Noticing and not noticing brings a very interesting switch of womanly tactics. Where I had to brace myself, like Effie, for some unpleasant chore, I barely think about it now and, much like the giddy excitement I feel as I decide which wash cycle to employ, I am curious to learn a good deal more. When I sweep the endless supply of crumbs from the floors I paint a design with my broom. I consider its potential for flight, but it’s not a besom so I doubt it has much, and, besides, I think my flying days are over. But what I just don’t understand is why this lockdown/slowdown time is effecting such dramatic change for so many of us. Despite the threat this virus still poses, and for some long time to come, the stopping of Routine is having a profound influence on all people. Doing old things differently, seeking out new things to do, brings them all to our attention. To ask Why Am I Doing This? may never have crossed our minds, minds numbed by what we thought was normal, minds dull as hens, clucking our way through the days and weeks, questioning nothing and overly hysterical should someone pinch our grain. Now, forced onto the wasteland we have to pay attention.
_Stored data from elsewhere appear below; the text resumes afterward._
(** The loop over the children [cs] of [h]. *)
Lemma weights_loop fuel h cs m n p ht : Forall updates_weights cs → m !! h = Some n → is_u64 (Cumulative n) →
  NoDup (h :: concat (map flatten cs)) → Forall (represents m p ht) cs →
  Forall (λ c, length (flatten c) <= fuel)%nat cs →
  (∀ x, x ∈ concat (map flatten cs) → is_u64 (votes_of m x)) →
  ∃ m', foldl (λ acc c, m ← acc; m ← UpdateNodeCumulativeVotesWeight fuel m c; child ← m !! c; node ← m !! h;
      Some (<[h := set_Cumulative (u64 (Cumulative node + Cumulative child)) node]> m)) (Some m) (map label cs)
    = Some m' ∧
    (∀ x, x ≠ h → x ∉ concat (map flatten cs) → m' !! x = m !! x) ∧
    m' !! h = Some (set_Cumulative (u64 (Cumulative n + sumZ (votes_of m) (concat (map flatten cs)))) n) ∧
    ∀ s, s ∈ concat (map subs cs) → cumulated m m' s.
Proof.
  revert m n. induction cs as [|c cs IH]; intros m n HU Eh Hn HN HR HL HV.
  { exists m. simpl. split_and!; [done..| |by intros s ?%not_elem_of_nil].
    rewrite Z.add_0_r, u64_small by done. rewrite Eh. by destruct n. }
  apply Forall_cons in HU as [Uc HU], HR as [Rc HR], HL as [Lc HL]. cbn [map concat] in *.
  apply NoDup_cons in HN as [Hh HN]. apply NoDup_app in HN as (Nc & Hd & HN).
  apply not_elem_of_app in Hh as [Hhc Hh].
  destruct (Uc fuel m p ht Rc Nc Lc) as (m1 & E1 & HO1 & HC1).
  { intros x Hx. apply HV. apply elem_of_app. by left. }
  pose proof (cumulated_votes _ _ _ HC1 HO1) as HF. destruct (HC1 c (subs_self c)) as (nc & Ec & Ec1).
  assert (m1 !! h = Some n) as Eh1 by (by rewrite HO1).
  set (n2 := set_Cumulative (u64 (Cumulative n + u64 (sumZ (votes_of m) (flatten c)))) n).
  destruct (IH (<[h := n2]> m1) n2 HU) as (m2 & E2 & HO2 & Eh2 & HC2).
  { by rewrite lookup_insert_eq. }
  { apply u64_range. }
  { by constructor. }
  { rewrite Forall_forall in HR |- *. intros d Hdd. eapply represents_frame; [by apply HR|].
    intros x Hx. rewrite lookup_insert_ne; [by apply HF|]. intros <-. apply Hh, elem_of_branches. by exists d. }
  { done. }
  { intros x Hx. unfold votes_of. rewrite lookup_insert_ne by (by intros <-). fold (votes_of m1 x).
    rewrite (proj1 (HF x)). apply HV. apply elem_of_app. by right. }
  assert (∀ x, x ≠ h → votes_of (<[h := n2]> m1) x = votes_of m x) as HVx.
  { intros x Hx. unfold votes_of at 1. rewrite lookup_insert_ne by done. apply HF. }
  assert (∀ l : list Hash, h ∉ l → sumZ (votes_of (<[h := n2]> m1)) l = sumZ (votes_of m) l) as HS.
  { intros l Hl. apply sumZ_ext. intros x Hx. apply HVx. by intros ->. }
  exists m2. split_and!.
  - simpl. rewrite E1. simpl. rewrite Ec1. simpl. rewrite Eh1. exact E2.
  - intros x Hx [Hxc Hxs]%not_elem_of_app. rewrite HO2 by done. rewrite lookup_insert_ne by done. by apply HO1.
  - rewrite Eh2, HS by done. unfold n2. cbn [Cumulative set_Cumulative]. rewrite sumZ_app.
    rewrite u64_add_u64, Z.add_comm, u64_add_u64.
    by replace (Cumulative n + (_ + _)) with
      (sumZ (votes_of m) (concat (map flatten cs)) + (Cumulative n + sumZ (votes_of m) (flatten c))) by lia.
  - intros s [Hs|Hs]%elem_of_app.
    + destruct (HC1 s Hs) as (ns & Es & Es1). exists ns. split; [done|].
      assert (label s ∈ flatten c) as Hls by (eapply subs_flatten; [exact Hs|apply label_flatten]).
      rewrite HO2; [|by intros <-|by apply Hd]. by rewrite lookup_insert_ne by (by intros ->).
    + apply elem_of_branches in Hs as (d & Hdin & Hs).
      assert (∀ x, x ∈ flatten s → x ∈ concat (map flatten cs)) as Hin.
      { intros x Hx. apply elem_of_branches. exists d. split; [done|]. by eapply subs_flatten. }
      destruct (HC2 s) as (ns & Es & Es2); [apply elem_of_branches; by exists d|].
      pose proof (Hin _ (label_flatten s)) as Hls.
      rewrite lookup_insert_ne in Es by (by intros ->).
      exists ns. split.
      * rewrite <- Es. symmetry. apply HO1. intros HX. by apply (Hd _ HX).
      * rewrite Es2. by rewrite HS by (by intros ?%Hin).
Qed.

Lemma weights_updated t : updates_weights t.
Proof.
  induction t as [h cs IH] using rose_induction. intros fuel m p ht R HN HL HV.
  inversion R as [? ? ? ? n Em Ep Eh Ec HF]; subst. destruct fuel as [|fuel]; [simpl in HL; lia|].
  simpl. rewrite Em. simpl. set (n1 := set_Cumulative (VotesWeight n) n). rewrite Ec.
  pose proof HN as HN'. simpl in HN'. apply NoDup_cons in HN' as [Hh _].
  assert (is_u64 (VotesWeight n)) as Hn.
  { specialize (HV h ltac:(left)). unfold votes_of in HV. by rewrite Em in HV. }
  assert (∀ x, x ≠ h → votes_of (<[h := n1]> m) x = votes_of m x) as HVx.
  { intros x Hx. unfold votes_of. by rewrite lookup_insert_ne. }
  assert (∀ l : list Hash, h ∉ l → sumZ (votes_of (<[h := n1]> m)) l = sumZ (votes_of m) l) as HS.
  { intros l Hl. apply sumZ_ext. intros x Hx. apply HVx. by intros ->. }
  destruct (weights_loop fuel h cs (<[h := n1]> m) n1 (Some h) (Height n + 1) IH) as (m' & E & HO & Eh' & HC).
  { by rewrite lookup_insert_eq. }
  { done. }
  { done. }
  { rewrite Forall_forall in HF |- *. intros c Hc. eapply represents_frame; [by apply HF|].
    intros x Hx. rewrite lookup_insert_ne; [done|]. intros <-. apply Hh, elem_of_branches. by exists c. }
  { apply Forall_forall. intros c Hc. simpl in HL. apply list_elem_of_split in Hc as (l1 & l2 & ->).
    rewrite map_app, concat_app, length_app in HL. simpl in HL. rewrite length_app in HL. lia. }
  { intros x Hx. rewrite HVx by (by intros ->). apply HV. by right. }
  exists m'. split_and!; [exact E| |].
  - intros x [Hx Hxs]%not_elem_of_cons. rewrite HO by done. by rewrite lookup_insert_ne.
  - intros s [-> |Hs]%elem_of_cons.
    + exists n. split; [done|]. simpl. rewrite Eh', HS by done. unfold n1, votes_of at 2. simpl. by rewrite Em.
    + destruct (HC s Hs) as (ns & Es & Es'). apply elem_of_branches in Hs as (c & Hc & Hs).
      assert (∀ x, x ∈ flatten s → x ∈ concat (map flatten cs)) as Hin.
      { intros x Hx. apply elem_of_branches. exists c. split; [done|]. by eapply subs_flatten. }
      pose proof (Hin _ (label_flatten s)) as Hls. exists ns. split.
      * by rewrite lookup_insert_ne in Es by (by intros ->).
      * rewrite Es'. by rewrite HS by (by intros ?%Hin).
Qed.

Lemma wf_size bt t : wf_tree bt t → size (TreeMap bt) = length (flatten t).
Proof.
  intros W. rewrite <- size_dom, (wt_all _ _ W). apply size_list_to_set, W.
Qed.

(** The shape is kept when no pointer changes. *)
Lemma wf_frame bt t leafs m : wf_tree bt t →
  (∀ x, skeleton <$> m !! x = skeleton <$> TreeMap bt !! x) → wf_tree (mkTree (Root bt) leafs m) t.
Proof.
  intros [[ht R] HN HD HR] HE. split; [|done| |done].
  - exists ht. eapply represents_frame; [exact R|]. intros x _. apply HE.
  - rewrite <- HD. apply set_eq. intros x. rewrite !elem_of_dom. specialize (HE x). cbn [TreeMap].
    destruct (m !! x), (TreeMap bt !! x); [by split; intros _; eexists|done..].
Qed.

Lemma add_weight_spec w m x : 0 <= w →
  (if 0 <? w then add_weight w m else m) !! x =
  (λ n, set_Cumulative (if 0 <? w then u64 (Cumulative n + w) else Cumulative n) n) <$> m !! x.
Proof.
  intros Hw. destruct (0 <? w).
  - unfold add_weight. by rewrite lookup_fmap.
  - destruct (m !! x) as [n|]; [|done]. simpl. by destruct n.
Qed.

Lemma weights_spec bt t uw eq : wf_tree bt t → (∀ x, x ∈ flatten t → is_u64 (votes_of (TreeMap bt) x)) →
  0 <= uw → 0 <= eq →
  ∃ bt', UpdateCumulateVotesWeight bt uw eq = Some bt' ∧ wf_tree bt' t ∧
    ∀ s, s ∈ subs t → ∃ n, TreeMap bt !! label s = Some n ∧
      TreeMap bt' !! label s =
        Some (set_Cumulative (u64 (sumZ (votes_of (TreeMap bt)) (flatten s) + uw + eq)) n).
Proof.
  intros W HV Hu He. destruct (wt_rep _ _ W) as [ht R].
  destruct (weights_updated t (fuel_of (TreeMap bt)) _ _ _ R (wt_once _ _ W)) as (m1 & E1 & HO & HC); [|done|].
  { unfold fuel_of. rewrite (wf_size _ _ W). lia. }
  pose proof (cumulated_votes _ _ _ HC HO) as HF.
  unfold UpdateCumulateVotesWeight. rewrite <- (wt_root _ _ W), E1. cbn [mbind option_bind].
  eexists. split; [done|]. split.
  - rewrite (wt_root _ _ W). apply wf_frame; [done|]. intros x. rewrite !add_weight_spec by done.
    rewrite <- (proj2 (HF x)). by destruct (m1 !! x).
  - intros s Hs. destruct (HC s Hs) as (n & En & En1). exists n. split; [done|]. simpl.
    rewrite !add_weight_spec, En1 by done. unfold set_Cumulative. simpl. do 2 f_equal.
    destruct (Z.ltb_spec 0 uw), (Z.ltb_spec 0 eq); unfold u64 in *; cbn.
    + rewrite Z.add_mod_idemp_l, <- Z.add_assoc, Z.add_mod_idemp_l by done. by rewrite Z.add_assoc.
    + replace eq with 0 by lia. rewrite Z.add_0_r. by rewrite Z.add_mod_idemp_l by done.
    + replace uw with 0 by lia. rewrite Z.add_0_r. by rewrite Z.add_mod_idemp_l by done.
    + replace eq with 0 by lia. replace uw with 0 by lia. by rewrite !Z.add_0_r.
Qed.

(** * The search for the ghost *)

(** The nodes that the search visits below [t], with their depths. *)
Fixpoint visited (m : nodes) (threshold d : Z) (t : rose) : list (Hash * Z) :=
  let 'Rose h cs := t in
  (h, d) :: concat (map (λ c, if heavy threshold m (label c) then visited m threshold (d + 1) c else []) cs).

Definition eligible (threshold : Z) (n : BT_Node) : bool :=
  (threshold <=? Cumulative n) && Audited n && Applied n.

(** [g] is at least as deep, and at the same depth at least as late. *)
Definition covers (g : ghost) (depth slot : Z) : Prop :=
  depth < maxDepth g ∨ depth = maxDepth g ∧ slot <= maxSlot g.

Lemma covers_trans g g' d sl : covers g' (maxDepth g) (maxSlot g) → covers g d sl → covers g' d sl.
Proof. unfold covers. lia. Qed.

Lemma consider_spec threshold g h n d :
  covers (consider threshold g h n d) (maxDepth g) (maxSlot g) ∧
  (eligible threshold n = true → covers (consider threshold g h n d) d (bt_Slot n)) ∧
  (consider threshold g h n d = g ∨
   eligible threshold n = true ∧ consider threshold g h n d = mkGhost (Some h) d (bt_Slot n)).
Proof.
  unfold consider, eligible, covers. destruct ((threshold <=? Cumulative n) && Audited n && Applied n); simpl.
  - destruct (Z.ltb_spec (maxDepth g) d), (Z.eqb_spec d (maxDepth g)), (Z.ltb_spec (maxSlot g) (bt_Slot n));
      simpl; (split; [lia|split; [intros _; lia|auto]]).
  - split; [lia|]. split; [done|by left].
Qed.

Lemma visited_children m threshold d cs :
  concat (map (λ c, if heavy threshold m (label c) then visited m threshold d c else []) cs) =
  concat (map (visited m threshold d) (List.filter (λ c, heavy threshold m (label c)) cs)).
Proof.
  induction cs as [|c cs IH]; simpl; [done|]. destruct (heavy threshold m (label c)); simpl; by rewrite IH.
Qed.

Lemma filter_labels (P : Hash → bool) cs :
  List.filter P (map label cs) = map label (List.filter (λ c, P (label c)) cs).
Proof. induction cs as [|c cs IH]; simpl; [done|]. destruct (P (label c)); simpl; by rewrite IH. Qed.

Definition all_visited (m : nodes) (threshold : Z) (queue : list (rose * Z)) : list (Hash * Z) :=
  concat (map (λ q, visited m threshold q.2 q.1) queue).

Lemma ghost_loop_spec m threshold fuel queue g :
  Forall (λ q, ∃ p ht, represents m p ht q.1) queue →
  (length (all_visited m threshold queue) < fuel)%nat →
  ∃ g', ghost_loop fuel m threshold (map (λ q, (label q.1, q.2)) queue) g = Some g' ∧
    covers g' (maxDepth g) (maxSlot g) ∧
    (∀ x d n, (x, d) ∈ all_visited m threshold queue → m !! x = Some n → eligible threshold n = true →
       covers g' d (bt_Slot n)) ∧
    (g' = g ∨ ∃ x d n, (x, d) ∈ all_visited m threshold queue ∧ m !! x = Some n ∧
       eligible threshold n = true ∧ g' = mkGhost (Some x) d (bt_Slot n)).
Proof.
  revert queue g. induction fuel as [|fuel IH]; intros queue g HR HL; [lia|].
  destruct queue as [|[[h cs] d] queue]; simpl.
  { exists g. split_and!; [done|unfold covers; lia|by intros x d n ?%not_elem_of_nil|by left]. }
  apply Forall_cons in HR as [(p & ht & R) HR]. inversion R as [? ? ? ? n Em Ep Eh Ec HF]; subst.
  rewrite Em. cbn [mbind option_bind]. rewrite Ec, filter_labels, map_map.
  set (heavies := List.filter (λ c, heavy threshold m (label c)) cs).
  assert (all_visited m threshold (queue ++ map (λ c, (c, d + 1)) heavies) =
    all_visited m threshold queue ++ concat (map (visited m threshold (d + 1)) heavies)) as EV.
  { unfold all_visited. by rewrite map_app, concat_app, map_map. }
  assert (all_visited m threshold ((Rose h cs, d) :: queue) =
    ((h, d) :: concat (map (visited m threshold (d + 1)) heavies)) ++ all_visited m threshold queue) as EV'.
  { unfold all_visited. simpl. by rewrite visited_children. }
  destruct (consider_spec threshold g h n d) as (C1 & C2 & C3).
  destruct (IH (queue ++ map (λ c, (c, d + 1)) heavies) (consider threshold g h n d)) as (g' & E & G1 & G2 & G3).
  { apply Forall_app. split; [done|]. apply Forall_map, Forall_forall. intros c Hc.
    apply list_elem_of_In, filter_In in Hc as [Hc _]. apply list_elem_of_In in Hc.
    rewrite Forall_forall in HF. exists (Some h), (Height n + 1). by apply HF. }
  { rewrite EV' in HL. rewrite EV. rewrite !length_app in *. simpl in HL. lia. }
  exists g'. rewrite map_app, map_map in E. split; [exact E|]. rewrite EV'.
  rewrite EV in G2, G3. split_and!.
  - by eapply covers_trans.
  - intros x d' n' [[Hx|Hx]%elem_of_cons|Hx]%elem_of_app Ex Hel.
    + injection Hx as -> ->. rewrite Em in Ex. injection Ex as <-. eapply covers_trans; [exact G1|by apply C2].
    + eapply G2; [|done..]. apply elem_of_app. by right.
    + eapply G2; [|done..]. apply elem_of_app. by left.
  - destruct G3 as [->|(x & d' & n' & Hx & Ex & Hel & ->)].
    + destruct C3 as [->|[Hel ->]]; [by left|]. right. exists h, d, n. split_and!; [|done..].
      apply elem_of_app. left. left.
    + right. exists x, d', n'. split_and!; [|done..]. apply elem_of_app in Hx as [Hx|Hx]; apply elem_of_app.
      * by right.
      * left. by right.
Qed.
I know, of course I do, that not everyone can get excited about a shift in washing cycles, but there will be little things to question, notice and change. Children always ask Why when told to do something. Somewhere in that ghastly and painful process of growing up, our Why gets lost. Asking why, even of self, is to notice, to be mindful. It is also poking your head over the edge to look into the dark. But, as eyes grow accustomed to it, lights shine, contours reveal themselves and there is shape and texture to appreciate. And I always find it isn’t deep at all. I can let my arm sink into the dark, feel it cool on my skin, run my fingers through it. I cannot hold it, cannot grab a handful for closer study, but it is strong and powerful despite its lack of substance. And, when I turn back to whatever nonsense I plan for my day, the light is brighter, the air clearer, the dust silent and best of all I have the time to notice everything, every thought, every action, each precious living minute.